13. A method for manufacturing an inkjet recorded product, comprising the steps of:

forming an image by use of a pigment ink on an ink receiving layer on the support of an inkjet recording medium;

depositing a protective solution containing a resin emulsion and a lubricant component on the image; and

drying the protective solution, wherein the coefficient of friction between the protective layer and the inkjet recording medium is a value of 2.0 or less as measured with JIS Standard P8147.

14. The manufacturing method according to claim 12, wherein the lubricant component is selected from the group consisting of calcium stearate, ammonium stearate, microcrystalline wax, polyethylene wax, and polyethylene/paraffin wax.

15. The manufacturing method according to claim 12, wherein the glass transition point of the thermoplastic resin is in the range of 20 to 120° C.

16. The manufacturing method according to claim 12, wherein the transfer step is carried out by the thermal transfer of an image protective sheet comprising a base and a protective layer thereon.

17. The manufacturing method according to claim 13, wherein the glass transition point of the resin emulsion is in the range of −20 to 120° C.

18. The manufacturing method according to claim 13, wherein the depositing step is carried out by an inkjet technique or a liquid lamination technique.

19. The manufacturing method according to claim 12, wherein the ink receiving layer contains a porous inorganic particle.

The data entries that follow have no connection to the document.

Lemma caVolumes_backed i : backed (caVolumes i).1 (caVolumes i).2.
Proof.
  unfold caVolumes. case_decide; [apply backed_nil|]. intros vm Hvm. simpl.
  rewrite (CaCreateVolumeMounts_name _ vm Hvm). left.
Qed.
Lemma mtlsVolumes_backed m : backed (mtlsVolumes m).1 (mtlsVolumes m).2.
Proof.
  unfold mtlsVolumes. case_decide; [apply backed_nil|]. intros vm Hvm. simpl. rewrite (MTLSVolumeMounts_name m vm Hvm). left.
Qed.
Lemma federationVolumes_backed i fs : backed (federationVolumes i fs).1 (federationVolumes i fs).2.
Proof.
  unfold federationVolumes. case_decide; [apply backed_nil|]. apply backed_cons; [left|].
  intros vm Hvm. apply list_elem_of_lookup in Hvm as [k Hk].
  unfold getFederationVolumeMounts in Hk. rewrite list_lookup_imap in Hk.
  destruct (fs !! k) as [f|] eqn:Hf; [|done]. injection Hk as <-. unfold names.
  apply (list_elem_of_fmap_2' _ _ (mkVolume (federationVolumeName k) (SecretSource FederationMultiRealmSecret [] configAccessMode)));
    [|done].
  right. apply list_elem_of_lookup. exists k. unfold getFederationVolumes. by rewrite list_lookup_imap, Hf.
Qed.
Lemma certVolumes_backed i es vs ms : certVolumes i es = inr (vs, ms) -> backed vs ms.
Proof.
  revert vs ms; induction es as [|e es IH]; intros vs ms; simpl; [intros [= <- <-]; apply backed_nil|].
  destruct (TLSEnabled i e); [|apply IH]. destruct (EndptCreateVolume _ _) as [er|v] eqn:Hv; [done|].
  destruct (certVolumes i es) as [er|[vs' ms']]; [done|]. intros [= <- <-].
  apply (backed_app [v]); [|by apply IH]. intros vm Hvm. rewrite (EndptCreateVolumeMounts_name _ _ _ _ _ vm Hv Hvm). left.
Qed.

Lemma base_backed vs rest ms :
  names vs = baseNames ++ rest -> Forall (fun vm => vm_Name vm ∈ baseNames) ms -> backed vs ms.
Proof.
  intros Hn Hall vm Hvm. rewrite Hn. apply elem_of_app. left. by eapply Forall_forall in Hall.
Qed.

Lemma base_mounts : Forall (fun vm => vm_Name vm ∈ baseNames)
  (getBootstrapVolumeMounts ++ getCronJobVolumeMounts ++ getDBSyncVolumeMounts).
Proof.
  unfold getBootstrapVolumeMounts, getCronJobVolumeMounts, getDBSyncVolumeMounts, tmpMount, baseNames.
  repeat (apply Forall_cons; split; [rewrite ?WritableDirVolumeMount_name; simpl; set_solver|]). constructor.
Qed.

(** The extra mounts of a spec name extra volumes of the same spec. *)
Definition extraBacked (ev : list KeystoneExtraMounts) (svc : list string) : Prop :=
  forall vm, vm ∈ (ev ≫= fun exv => ExtraMountsPropagate exv svc ≫= vms_Mounts) ->
    vm_Name vm ∈ (sv_Name <$> (ev ≫= fun exv => ExtraMountsPropagate exv svc ≫= vms_Volumes)).

Definition runtimeDirs : list Volume :=
  [WritableDirVolume RunHttpdVolumeName; WritableDirVolume VarLogKeystoneVolumeName; WritableDirVolume VarLogHttpdVolumeName].
Lemma runtimeDirs_names : names runtimeDirs = [RunHttpdVolumeName; VarLogKeystoneVolumeName; VarLogHttpdVolumeName].
Proof. unfold runtimeDirs, names; simpl. by rewrite !WritableDirVolume_name. Qed.

Lemma getVolumeMounts_backed i ev svc vs :
  extraBacked ev svc -> getVolumes i ev svc = Some vs -> backed (vs ++ runtimeDirs) (getVolumeMounts ev svc).
Proof.
  intros Hextra Hvol. destruct (getVolumes_names _ _ _ _ Hvol) as (extra & He & Hn).
  unfold getVolumeMounts. apply backed_mounts.
  - assert (forall n, n ∈ baseNames ++ names runtimeDirs -> n ∈ names (vs ++ runtimeDirs)) as Hin.
    { intros n. rewrite names_app, Hn, !elem_of_app. tauto. }
    rewrite runtimeDirs_names in Hin.
    repeat (apply backed_cons; [apply Hin; unfold tmpMount; rewrite ?WritableDirVolumeMount_name;
      apply list_elem_of_In; cbn; repeat first [left; reflexivity|right]|]).
    apply backed_nil.
  - intros vm Hvm. apply Hextra in Hvm. rewrite names_app, Hn, (extraVolumes_names _ _ _ He), !elem_of_app. auto.
Qed.

Lemma deploymentVolumes_backed i fs m keys vs ms :
  extraBacked (ka_ExtraMounts (ka_core (ka_spec i))) KeystonePropagation ->
  deploymentVolumes i fs m keys = Some (inr (vs, ms)) -> backed vs ms.
Proof.
  intros Hextra. unfold deploymentVolumes.
  destruct (getVolumes _ _ _) as [volumes|] eqn:Hvol; [|done]. cbn [mbind option_bind].
  pose proof (getVolumeMounts_backed _ _ _ _ Hextra Hvol) as Hmain.
  destruct (getVolumes_names _ _ _ _ Hvol) as (extra & _ & Hn).
  revert Hmain. generalize (getVolumeMounts (ka_ExtraMounts (ka_core (ka_spec i))) KeystonePropagation). intros gm Hmain.
  destruct (certVolumes i [EndpointInternal; EndpointPublic]) as [er|[certVs certMs]] eqn:Hc; [done|].
  fold runtimeDirs. generalize runtimeDirs Hmain. clear Hmain. intros dirs Hmain [= <- <-]. rewrite !app_assoc.
  apply backed_mounts.
  - repeat apply backed_app;
      [done|apply caVolumes_backed|apply federationVolumes_backed|apply mtlsVolumes_backed|by eapply certVolumes_backed].
  - intros vm Hvm. apply list_elem_of_fmap in Hvm as (key & -> & _).
    rewrite !names_app, Hn, !elem_of_app. do 6 left. left.
Qed.

Lemma jobPod_backed i name rp cmd args env vs ms : backed vs ms -> podBacked (jobPod i name rp cmd args env vs ms).
Proof. done. Qed.

(** C27. No pod refers to a volume it does not have: in the deployment (when
    the user's extra mounts name the user's extra volumes), the bootstrap job,
    the db-sync job and the cron job, with or without TLS, mTLS, federation
    and custom configuration, every mount names a volume of the same pod. *)
Theorem pods_mounts_backed i :
  (forall hash ls an topo sel fs m keys d,
    extraBacked (ka_ExtraMounts (ka_core (ka_spec i))) KeystonePropagation ->
    Deployment i hash ls an topo sel fs m keys = Some (inr d) -> podBacked (dp_Pod d)) /\
  (forall ls an es m j, BootstrapJob i ls an es m = Some j -> podBacked (jb_Pod j)) /\
  (forall ls an j, DbSyncJob i ls an = Some j -> podBacked (jb_Pod j)) /\
  (forall ls an m j, CronJob i ls an m = Some j -> podBacked (cj_Pod j)).
Proof.
  pose proof base_mounts as [Hb [Hc Hd]%Forall_app]%Forall_app. split_and!.
  - intros hash ls an topo sel fs m keys d Hextra. unfold Deployment.
    destruct (deploymentVolumes _ _ _ _) as [[e|[vs ms]]|] eqn:Hv; simpl; [done| |done].
    intros [= <-]. by eapply deploymentVolumes_backed.
  - intros ls an es m j. unfold BootstrapJob. destruct (getVolumes _ _ _) as [vs|] eqn:Hv; [|done]. cbn [mbind option_bind].
    intros <-%Some_inj. destruct (getVolumes_names _ _ _ _ Hv) as (ex & _ & Hn).
    apply jobPod_backed, backed_app; [by eapply base_backed|].
    apply backed_app; [apply caVolumes_backed|apply mtlsVolumes_backed].
  - intros ls an j. unfold DbSyncJob. destruct (getVolumes _ _ _) as [vs|] eqn:Hv; [|done]. cbn [mbind option_bind].
    intros <-%Some_inj. destruct (getVolumes_names _ _ _ _ Hv) as (ex & _ & Hn).
    apply jobPod_backed, backed_app; [by eapply base_backed|apply caVolumes_backed].
  - intros ls an m j. unfold CronJob. destruct (getVolumes _ _ _) as [vs|] eqn:Hv; [|done]. cbn [mbind option_bind].
    intros <-%Some_inj. destruct (getVolumes_names _ _ _ _ Hv) as (ex & _ & Hn).
    apply jobPod_backed, backed_app; [by eapply base_backed|].
    apply backed_app; [apply caVolumes_backed|apply mtlsVolumes_backed].
Qed.
End backing.

(** ** The keys reach Keystone *)

Lemma fernetItems_spec n it :
  it ∈ fernetItems n <-> exists k, 0 <= k < n /\ it = mkKeyToPath (fernetKey k) (pretty k).
Proof.
  unfold fernetItems. rewrite list_elem_of_fmap. split.
  - intros (k & -> & Hk%elem_of_seqZ). exists k. split; [lia|done].
  - intros (k & Hk & ->). exists k. split; [done|]. apply elem_of_seqZ. lia.
Qed.
(** The error is returned; both callers leave, silently when the CA bundle is
    not there yet. *)
Definition verifyTLSInput (vars : gmap string string) : M (res (gmap string string)) :=
  i ← get;
  let bundle := tls_CaBundleSecretName (ka_TLS (core i)) in
  if decide (bundle = "") then mret (inr vars)
  else
    r ← lift (call (ValidateCACertSecret (ns i) bundle));
    match r with
    | inl e =>
        (if IsNotFound e
         then setFalse TLSInputReady ErrorReason SeverityWarning (msg "TLSInputReadyWaitingMessage") [bundle]
         else setFalse TLSInputReady ErrorReason SeverityWarning (msg "TLSInputErrorMessage") [Error e]);;
        mret (inl e)
    | inr hash => mret (inr (if decide (hash = "") then vars else <[CABundleKey := hash]> vars))
    end.
Definition requireTLSInput (vars : gmap string string) : M (gmap string string) :=
  r ← verifyTLSInput vars;
  match r with
  | inl e => return_ (if IsNotFound e then done_ else failWith e)
  | inr vars => mret vars
  end.

(** ** ensureDB *)

Definition ensureDB : M Database :=
  i ← get;
  err ← lift (call (EnsureMariaDBAccount (ns i) (ka_DatabaseAccount (core i)) false DatabaseUsernamePrefix));
  match err with
  | Some e => failCond MariaDBAccountReady "MariaDBAccountNotReadyMessage" e
  | None =>
      markTrue MariaDBAccountReady "MariaDBAccountReadyMessage";;
      let db := NewDatabaseForAccount (ka_DatabaseInstance (core i)) DatabaseName DatabaseCRName
                  (ka_DatabaseAccount (core i)) (ns i) in
      '(db, result, err) ← lift (call (CreateOrPatchAll db));
      match err with
      | Some e => failCond DBReady "DBReadyErrorMessage" e
      | None =>
          if decide (result <> noResult) then waitCond DBReady "DBReadyRunningMessage" result
          else
            '(db, result, err) ← lift (call (WaitForDBCreated db));
            match err with
            | Some e => failCond DBReady "DBReadyErrorMessage" e
            | None =>
                if decide (result <> noResult) then waitCond DBReady "DBReadyRunningMessage" result
                else
                  setStatus (kas_setDatabaseHostname (db_Hostname db));;
                  markTrue DBReady "DBReadyMessage";;
                  mret db
            end
      end
  end.

(** ** The transport URL *)

Definition transportURLName (i : KeystoneAPI) : string := Name (ka_meta i) +:+ "-keystone-transport".
(** What the update sets, from NotificationsBus or the deprecated field. *)
Definition mutateTransportURL (i : KeystoneAPI) (t : TransportURL) : TransportURL :=
  let '(cluster, user, vhost) :=
    match ka_NotificationsBus (core i) with
    | Some b => (rc_Cluster b, rc_User b, rc_Vhost b)
    | None => (if decide (ka_RabbitMqClusterName (core i) = "") then "rabbitmq" else ka_RabbitMqClusterName (core i), "", "")
    end in
  mkTransportURL (tu_Name t) (tu_Namespace t) (tu_Labels t) cluster user vhost (tu_SecretName t).
Definition transportURLCreateOrUpdate (i : KeystoneAPI) (serviceLabels : gmap string string)
  : program (TransportURL * option GoError) :=
  call (CreateOrUpdateTransportURL (ka_meta i)
          (mkTransportURL (transportURLName i) (ns i) serviceLabels "" "" "" "") (mutateTransportURL i)).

20. The manufacturing method according to claim 19, wherein the porous inorganic particle is selected from the group consisting of synthetic noncrystalline silica, colloidal silica, vapor-phase silica, alumina, colloidal alumina, pseudo-boehmite, and boehmite.

21. The image protective sheet according to claim 1, wherein a hardness of the protective layer is a value of 2 H or greater, as measured by JIS Standard K5600.

22. The image protective solution according to claim 4, wherein the acrylic resin comprises polyacrylate.

23. The image protective solution according to claim 4, wherein the acrylic resin comprises polymethacrylate.

24. The image protective solution according to claim 4, wherein the acrylic resin is formed from a mixture of monomers selected from the group consisting of acryl, methacryl and styrene.